(** * FetchQueue: a token-aware request queue over the Fetch wrapper

    A shallow embedding of [src/FetchQueue.mjs] and of [src/Fetch.mjs],
    the class it extends.  The JavaScript is asynchronous, so the
    embedding has three layers:

    - the data of the program (stores, config, options objects, queue);
    - a small promise kernel (promise cells, reactions, the microtask
      queue), following the ECMAScript job model: [then], [catch],
      [finally], [await], the resolving functions and the adoption of a
      promise by another one;
    - the methods of [Fetch] and [FetchQueue], written in a state monad
      over the whole world, with the closures of the source
      defunctionalised into the constructors of [handler].

    The network ([fetch]) and the embedder's callbacks ([config.generate],
    [config.renew], [config.refresh], [config.handleErrors]) are external:
    calling one allocates a pending promise that only the environment
    settles, through an [event].  A callback that writes a store does so
    through an event of its own, before the one that settles its promise.

    What is abstracted:
    - numbers are integers ([Z]): timestamps in milliseconds;
    - [Date.now()] is a clock that only the environment moves, so it is
      constant during a macrotask and the microtasks that follow it;
    - strings are strings of bytes;
    - objects live in a heap and are passed by reference; [this.options]
      is such a reference, which the caller may hold as well;
    - the keys of an options object are missing, [null] or given, and a
      payload that is given is an object (truthy); the values of
      [headers], [query] and [form] are kept as the strings the platform
      turns them into;
    - of the platform, [Headers] is modelled after the Fetch standard;
      the URL parser is a parameter of the world ([parser]); what
      [JSON.stringify] makes of a [json] payload is part of the payload
      ([Json]);
    - [fetch(input, init).then(handleResponse).catch(wrap)] of
      [Fetch.send] is one external promise, settled with an
      [HttpResponse] or an [HttpException]; what settles it is modelled
      apart ([transport]);
    - a promise is never resolved twice in this program, so the
      "already resolved" flag of the resolving functions is left out;
    - payloads the program does not look into are opaque strings. *)

From Stdlib Require Import ZArith Lia.
From stdpp Require Import base option list strings gmap pretty.

Set Default Proof Using "Type".
Local Open Scope Z_scope.

(** ** Data model *)

(** [static NONE = 0; static ASYNC = 1; static SYNC = 2] *)
Inductive PendingMode := NONE | ASYNC | SYNC.

Global Instance PendingMode_eq_dec : EqDecision PendingMode.
Proof. solve_decision. Defined.

(** [accessStore] and [refreshStore]: [{ token, delay, exp }]. *)
Record Store := mkStore {
  token : option string;
  delay : Z;
  exp : Z;
}.

(** The value both stores start with and are reset to. *)
Definition emptyStore : Store := {| token := None; delay := 0; exp := 0 |}.

(** The [Config] typedef.  A callback is external code: the record only
    says whether it is set. *)
Record Config := mkConfig {
  connected : bool;
  has_generate : bool;
  has_renew : bool;
  has_refresh : bool;
  has_handleErrors : bool;
}.

(** A key of an object.  [Fetch.send] tells a key that is missing from a
    key that is [null]: the spread [{ ...this.options, ...options }] lets
    a [null] of the call hide the instance default. *)
Inductive field (A : Type) : Type :=
| Absent            (* the key is missing *)
| Null              (* the key holds [null] or [undefined] *)
| Given (a : A).

Arguments Absent {A}.
Arguments Null {A}.
Arguments Given {A} a.

(** A value of the [query] object, as [Fetch.send] tells them apart: an
    array, [null], or anything else.  Values are kept as the strings
    [URLSearchParams.append] turns them into. *)
Inductive QueryValue :=
| QArray (vs : list string)
| QNull
| QScalar (v : string).

(** The [json] payload, by what [JSON.stringify] makes of it. *)
Inductive Json :=
| JsonText (text : string)   (* it serialises to [text] *)
| JsonThrows.                (* [JSON.stringify] throws: a cycle, a [BigInt] *)

(** The [Options] typedef.  An object such as [headers], [query] or
    [form] is the list of its keys and values, in the order in which
    JavaScript enumerates them. *)
Record Options := mkOptions {
  baseUrl : field string;
  method : field string;
  signal : field string;
  credentials : field string;
  headers : field (list (string * string));
  query : field (list (string * QueryValue));
  body : field string;
  form : field (list (string * string));
  json : field Json;
  extra : field string;
}.

(** [{}] *)
Definition noOptions : Options :=
  {| baseUrl := Absent; method := Absent; signal := Absent; credentials := Absent;
     headers := Absent; query := Absent; body := Absent; form := Absent;
     json := Absent; extra := Absent |}.

(** [options.key = value], for the keys the program writes. *)
Definition with_headers (h : field (list (string * string))) (o : Options) : Options :=
  {| baseUrl := baseUrl o; method := method o; signal := signal o;
     credentials := credentials o; headers := h; query := query o;
     body := body o; form := form o; json := json o; extra := extra o |}.

Definition with_method (m : string) (o : Options) : Options :=
  {| baseUrl := baseUrl o; method := Given m; signal := signal o;
     credentials := credentials o; headers := headers o; query := query o;
     body := body o; form := form o; json := json o; extra := extra o |}.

*Requirement*:
Begin with the line that has "array, [null], or" in the listing above and end after the line that has "query : field (list (string * QueryValue));"; output those lines exactly.

*Task output*:
    array, [null], or anything else.  Values are kept as the strings
    [URLSearchParams.append] turns them into. *)
Inductive QueryValue :=
| QArray (vs : list string)
| QNull
| QScalar (v : string).

(** The [json] payload, by what [JSON.stringify] makes of it. *)
Inductive Json :=
| JsonText (text : string)   (* it serialises to [text] *)
| JsonThrows.                (* [JSON.stringify] throws: a cycle, a [BigInt] *)

(** The [Options] typedef.  An object such as [headers], [query] or
    [form] is the list of its keys and values, in the order in which
    JavaScript enumerates them. *)
Record Options := mkOptions {
  baseUrl : field string;
  method : field string;
  signal : field string;
  credentials : field string;
  headers : field (list (string * string));
  query : field (list (string * QueryValue));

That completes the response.